Für die Auswahl sollten zwei Konfigurationen bekannt sein.
- Die Funktion “Default sensitivity label for a SharePoint document library” aus 2022 unterstützt keine Sensitivity Labels mit “user-defined permissions”. Die Labels sind bei der Auswahl inaktiv. Am Beispiel sichtbar.
In der Dokumentation ist es notiert:
Limitations
…
As with sensitivity labels for Office for the web, some label configurations that apply encryption aren’t suitable for SharePoint, and so don’t support a default sensitivity label for a SharePoint document library:
- Let users assign permissions when they apply the label and the checkbox In Word, PowerPoint, and Excel, prompt users to specify permissions is selected. This setting is sometimes referred to as “user-defined permissions”.
- User access to content expires is set to a value other than Never.
- Double Key Encryption is selected.
- Die neue Funktion “Configure SharePoint with a sensitivity label to extend permissions to downloaded documents” unterstützt das Gegenteil. Es unterstützt während der Preview Labels mit “user-defined permissions”, aber keine Labels mit “admin-defined permissions”.
After you’ve selected a sensitivity label that applies encryption with user-defined permissions, save the configuration.
…
This feature is mutually exclusive with the option to select a default sensitivity label for a SharePoint document library that supports sensitivity labels without encryption, and sensitivity labels that are configured with the option Assign permissions now (sometimes referred to as “admin-defined permissions”).

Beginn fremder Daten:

Lemma say_done_head word reason : (String.length word <= 9)%nat -> continues reason (say_done r word reason) word.
Proof.
  intros Hw w buf Hbuf. assert (Hrtb : Z.of_nat rtb = 1024) by reflexivity. unfold say_done. rewrite Hfrom, sentence_length.
  destruct (link_run w buf Hbuf) as (buf1 & Hrun1 & Hf1). unfold done_text. set (link := link_text _ _ _) in *.
  destruct (filled_pokes rtb link buf1 (bs " has been ")) as (buf2 & Hrun2 & Hf2); [done|rewrite length_bs; cbn [String.length]; lia|].
  assert (Hhead : (pos ← on_reply (gen_name_link (RTB_SIZE - 18) (from_id fr) (first_name fr) (last_name fr));
      on_reply (pokes pos (bs " has been "));; mret (u64 (pos + 10), u64 (RTB_SIZE - 18 - pos))) (Frame w buf) =
    (Val (Z.of_nat (length link + 10), 1006 - Z.of_nat (length link)), Frame w buf2)).
  { rewrite (bind_val _ _ _ _ _ Hrun1). erewrite bind_val by (apply on_reply_run; exact Hrun2).
    change (RTB_SIZE - 18) with 1006. rewrite !u64_small by lia. rewrite Nat2Z.inj_add. reflexivity. }
  cbv zeta. rewrite (bind_val _ _ _ _ _ Hhead).
  destruct (filled_pokes rtb (link ++ bs " has been ") buf2 (bs word ++ [Byte.x00])) as (buf3 & Hrun3 & Hf3);
    [done|rewrite !length_app, !length_bs; cbn [length String.length]; lia|].
  replace (length (link ++ bs " has been ")) with (length link + 10)%nat in Hrun3 by (rewrite length_app, length_bs; done).
  erewrite bind_val by (apply on_reply_run; exact Hrun3). rewrite u64_small by lia.
  exists buf3. rewrite <- Nat2Z.inj_add. cbn [reason_text]. rewrite app_nil_r, <- !app_assoc in *. done.
Qed.

(** exec_adm_cmd_ban writes the sentence in one piece. *)
Definition say_banned (reason : option (list byte)) : M frame unit :=
  '(pos, sps) ← (
    let sps := RTB_SIZE - 18 in
    pos ← on_reply (gen_name_link sps (from_id fr) (first_name fr) (last_name fr));
    on_reply (pokes pos (bs " has been banned!" ++ [Byte.x00]));;
    mret (u64 (pos + 17), u64 (sps - pos)));
  append_reason reason pos sps.

Lemma say_banned_head reason : continues reason (say_banned reason) "banned!".
Proof.
  intros w buf Hbuf. assert (Hrtb : Z.of_nat rtb = 1024) by reflexivity. unfold say_banned. rewrite sentence_length.
  destruct (link_run w buf Hbuf) as (buf1 & Hrun1 & Hf1). unfold done_text. set (link := link_text _ _ _) in *.
  destruct (filled_pokes rtb link buf1 (bs " has been banned!" ++ [Byte.x00])) as (buf2 & Hrun2 & Hf2);
    [done|rewrite length_app, length_bs; cbn [length String.length]; lia|].
  erewrite bind_val; [|cbv zeta; rewrite (bind_val _ _ _ _ _ Hrun1); erewrite bind_val by (apply on_reply_run; exact Hrun2); reflexivity].
  exists buf2. change (RTB_SIZE - 18) with 1006. rewrite !u64_small by lia. cbn [String.length reason_text].
  rewrite app_nil_r, <- !app_assoc in *. split; [|done]. f_equal. lia.
Qed.

(** [e] is what [room] bytes keep of the escape of [t]: the whole of it, if it
    is shorter than the room, and else a prefix that ends within six bytes of
    its end. *)
Definition cut_to (room : Z) (t e : list byte) : Prop :=
  e `prefix_of` Html.esc t /\ Z.of_nat (length e) < room /\
  (if decide (Z.of_nat (length (Html.esc t)) < room) then e = Html.esc t else room - 6 <= Z.of_nat (length e)).

Lemma cut_no_nul room t e : no_nul t -> cut_to room t e -> no_nul e.
Proof. intros Ht [[k Hk] _]. pose proof (esc_no_nul t Ht) as He. rewrite Hk in He. by apply Forall_app in He as []. Qed.
(** * nvim-completion-manager: the completion core ([autoload/cm.py])

    A shallow embedding of the [Handler] and [FileServer] classes of
    [autoload/cm.py], and the properties of the merge engine and of the
    versioned content cache.

    Modelling conventions.
    - A Python [str] is modelled on ASCII text: a [string] whose characters
      are below 128 ([PyStr.is_ascii]). There [str.lower] is the case map
      [PyStr.lower], character by character, and [len] is the number of
      characters. Outside ASCII [str.lower] is not character-wise (it can
      change the length of a text, and what it does to a letter can depend
      on where the letter stands), so a property that depends on what
      lower-casing does to a text is stated for ASCII text.
    - A Python [dict] keyed by names is an insertion-ordered association
      list ([dict V]); a subscript [d[k]] that finds no key raises
      [KeyError]. The dictionaries that come from the editor are records
      whose fields are options where the code may find the key missing.
    - A method of [Handler] is a function in the monad [M]: it threads the
      instance and either returns or raises; what the instance looked like
      when the exception was raised is kept, since Python does not roll
      mutations back.
    - Calls on [self._nvim] and on [logger] are recorded, in order, in the
      two trace fields [nvim_calls] and [log] of the instance.
    - [FileServer.get_src] is the body of its critical section; the editor
      it asks is a parameter. *)

From Stdlib Require Import List String Ascii ZArith Bool Lia Arith Permutation
  Sorted.
Import ListNotations.
Local Open Scope string_scope.
Local Open Scope Z_scope.

Set Implicit Arguments.

(* ================================================================== *)
(** ** Python strings *)

Module PyStr.

Fixpoint take (n : nat) (s : string) : string :=
  match n, s with
  | S n', String c r => String c (take n' r)
  | _, _ => EmptyString
  end.

Fixpoint drop (n : nat) (s : string) : string :=
  match n, s with
  | S n', String _ r => drop n' r
  | _, _ => s
  end.

Definition len (s : string) : Z := Z.of_nat (String.length s).

(** A slice bound as Python normalises it: a negative bound counts from
    the end, and the result is clamped to [0 .. len]. *)
Definition bound (n i : Z) : Z :=
  if i <? 0 then Z.max 0 (i + n) else Z.min i n.

(** [s[start:stop]], with [stop = None] for [s[start:]]. *)
Definition slice (s : string) (start : Z) (stop : option Z) : string :=
  let a := bound (len s) start in
  let b := match stop with
           | None => len s
           | Some j => bound (len s) j
           end in
  take (Z.to_nat (b - a)) (drop (Z.to_nat a) s).
(** * planesections: the mesh node registry of [builder.py]

    A shallow embedding of the classes [Node], [PointLoad], [EleLoad],
    [Beam] and [EulerBeam] of [planesections/builder.py], and the
    properties of the node registry: insertion and merge by coordinate,
    the resort with its renumbering and remapping, and the derived
    queries.

    Numbers.  A coordinate, a force and a fixity entry are Python numbers.
    The registry only compares them ([==], [<], set membership, [min],
    [max]) and subtracts two coordinates in [getLength]; they are modelled
    as integers of a fixed unit (the scenarios below count coordinates in
    tenths, so that 2.5 reads 25).  NaN is outside the model.

    Objects.  Every [Node] and [PointLoad] object is held by exactly one
    list of the beam, and no list or array is mutated through a second
    reference, so objects are modelled as values and the beam as a record
    that the methods pass along.  An exception leaves the beam as far as
    it had been mutated: a method is a function from the beam to an
    outcome and the beam afterwards. *)

From stdpp Require Import base gmap strings list sorting.

Local Open Scope Z_scope.

(** ** Data *)

Inductive Dimension := D2 | D3.

(** A label is a Python [str] or [None]. *)
Definition Label := option string.

(** Truth value of a label in [if label:]. *)
Definition truthy (label : Label) : bool :=
  match label with
  | Some EmptyString | None => false
  | Some _ => true
  end.

Definition zeros (n : nat) : list Z := replicate n 0.

(** [np.any(np.array(fixity) != np.array([0,0,0], int))].  A vector of
    length 3 is compared entry by entry and one of length 1 is broadcast.
    For any other length the shapes do not match, and the NumPy of this
    code (before 1.25) answers the comparison with the scalar [True]. *)
Definition any_ne_zeros3 (fixity : list Z) : bool :=
  match length fixity with
  | 1%nat | 3%nat => existsb (λ v, negb (v =? 0)) fixity
  | _ => true
  end.

(** A node.  [labelIsPlotted], [disp] and [rFrc] are left out: no method
    of the registry reads or writes them. *)
Module Node.
Record t := mk {
  dimension : Dimension;
  x : Z;
  fixity : list Z;
  ID : option nat;
  label : Label;
  pointLoadIDs : list nat;
  Fint : option (list Z);
  hasReaction : bool
}.

Definition _Nforce (n : t) : nat :=
  match dimension n with D2 => 3 | D3 => 6 end.

(** [Node.__init__], reached through [Node2D] and [Node3D]. *)
Definition init (d : Dimension) (x : Z) (fixity : list Z) (label : Label) : t :=
  {| dimension := d; x := x; fixity := fixity; ID := None; label := label;
     pointLoadIDs := []; Fint := None;
     hasReaction := any_ne_zeros3 fixity |}.

Definition _setID (newID : option nat) (n : t) : t :=
  {| dimension := dimension n; x := x n; fixity := fixity n; ID := newID;
     label := label n; pointLoadIDs := pointLoadIDs n; Fint := Fint n;
     hasReaction := hasReaction n |}.

Definition setLabel (l : Label) (n : t) : t :=
  {| dimension := dimension n; x := x n; fixity := fixity n; ID := ID n;
     label := l; pointLoadIDs := pointLoadIDs n; Fint := Fint n;
     hasReaction := hasReaction n |}.

Definition setFixity (f : list Z) (n : t) : t :=
  {| dimension := dimension n; x := x n; fixity := f; ID := ID n;
     label := label n; pointLoadIDs := pointLoadIDs n; Fint := Fint n;
     hasReaction := hasReaction n |}.

Definition setHasReaction (h : bool) (n : t) : t :=
  {| dimension := dimension n; x := x n; fixity := fixity n; ID := ID n;
     label := label n; pointLoadIDs := pointLoadIDs n; Fint := Fint n;
     hasReaction := h |}.

Definition setPointLoadIDs (l : list nat) (n : t) : t :=
  {| dimension := dimension n; x := x n; fixity := fixity n; ID := ID n;
     label := label n; pointLoadIDs := l; Fint := Fint n;
     hasReaction := hasReaction n |}.

Definition getLabel (n : t) : Label := label n.
Definition getPosition (n : t) : Z := x n.

(** [self.Fint[[ind, ind + self._Nforce]]] *)
Definition getInternalForces (ind : nat) (n : t) : option (Z * Z) :=
  F ← Fint n;
  F1 ← F !! ind;
  F2 ← F !! (ind + _Nforce n)%nat;
  Some (F1, F2).
End Node.

(** A point load, without [loadPattern], which the registry leaves at
    [None]. *)
Module PointLoad.
Record t := mk {
  P : list Z;
  x : Z;
  nodeID : nat;
  label : Label
}.

Definition _setID (newID : nat) (pl : t) : t :=
  {| P := P pl; x := x pl; nodeID := newID; label := label pl |}.

Definition getPosition (pl : t) : Z := x pl.
End PointLoad.

Module EleLoad.
Record t := mk {
  x1 : Z;
  x2 : Z;
  P : list Z;
  label : Label
}.
End EleLoad.

(** The attributes of a beam: [_initArrays], [_initDimensionVariables] and
    the [eleLoads] list of [EulerBeam.__init__]. *)
Record Beam := mkBeam {
  _dimension : Dimension;
  nodeLabels : gmap string nat;
  nodes : list Node.t;
  Nnodes : nat;
  pointLoads : list PointLoad.t;
  distLoads : list EleLoad.t;
  eleLoads : list EleLoad.t;
  nodeCoords : gset Z
}.

Definition _ndf (b : Beam) : nat :=
  match _dimension b with D2 => 3 | D3 => 6 end.

Definition getDOF (b : Beam) : nat := _ndf b.

Definition setNodeLabels (v : gmap string nat) (b : Beam) : Beam :=
  {| _dimension := _dimension b; nodeLabels := v; nodes := nodes b;
     Nnodes := Nnodes b; pointLoads := pointLoads b; distLoads := distLoads b;
     eleLoads := eleLoads b; nodeCoords := nodeCoords b |}.

Definition setNodes (v : list Node.t) (b : Beam) : Beam :=
  {| _dimension := _dimension b; nodeLabels := nodeLabels b; nodes := v;
     Nnodes := Nnodes b; pointLoads := pointLoads b; distLoads := distLoads b;
     eleLoads := eleLoads b; nodeCoords := nodeCoords b |}.

Definition setNnodes (v : nat) (b : Beam) : Beam :=
  {| _dimension := _dimension b; nodeLabels := nodeLabels b; nodes := nodes b;
     Nnodes := v; pointLoads := pointLoads b; distLoads := distLoads b;
     eleLoads := eleLoads b; nodeCoords := nodeCoords b |}.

Aus dem Grund stehen in meinem Tenant zwei Labels zur Auswahl. Für beide Labels definierte ich user-defined permissions.
Für ein Label mit user-defined permissions ist es heute teils ein probieren und testen. Während meiner Tests waren verschiedene Labels trotz user-defined permissions nicht zur Auswahl verfügbar. Eine Änderung am Label dauert in SharePoint jeweils bis zu 24 Stunden. Mir ist bisher nicht klar welche zusätzliche Konfiguration in einem Label definiert wann es in der Auswahl aktiv oder inaktiv ist. Microsoft führt es in der Dokumentation nicht weiter aus.
Für einen Test sollten Besitzer einer Site Collection beachten, eine Aktivierung der Funktion forciert beim OneDrive Sync Client einen Resync der Dokumentenablage. Bei einer Ablage mit vielen Dokumenten, kann dies zur Verzögerungen bei Mitarbeitenden führen.
After the library is configured with the sensitivity label, all existing files will be resynchronized if the library is synced via the OneDrive sync client. The resynchronization process can take a while and until it’s complete, the extended protection won’t be applied.
Die noch unverschlüsselten Dokumente werden in kurzer Zeit mit dem gewählten Label verschlüsselt, sofern das Dateiformat unterstützt ist.
- Unterstützte Dokumente wie Word, Excel, PowerPoint und PDF werden klassifiziert.
- In meinem Fall hat es die Loop Datei nicht klassifiziert.
- Ein bereits verschlüsseltes Dokument wird nicht angepasst.
The selected sensitivity label will be applied to all files that are unlabeled, and files that are labeled but the label configuration doesn’t apply encryption. The Sensitivity column for the document library displays your selected label for existing, new, and edited files. Users see the selected label displayed when they open the file for editing but won’t experience any changes in permissions as a result of the label.
Es ist ausserdem zu beachten, Mitarbeitende können in dieser Ablage Dokumente nicht mehr mit einem Label ohne Verschlüsselung klassifizieren.
In the SharePoint document library that you’ve configured for the sensitivity label, users can’t remove the applied sensitivity label in their Office apps and can change it only if the replacement label applies encryption.
Die Applikation wird die Änderung nicht zulassen oder einen Fehler ausgeben.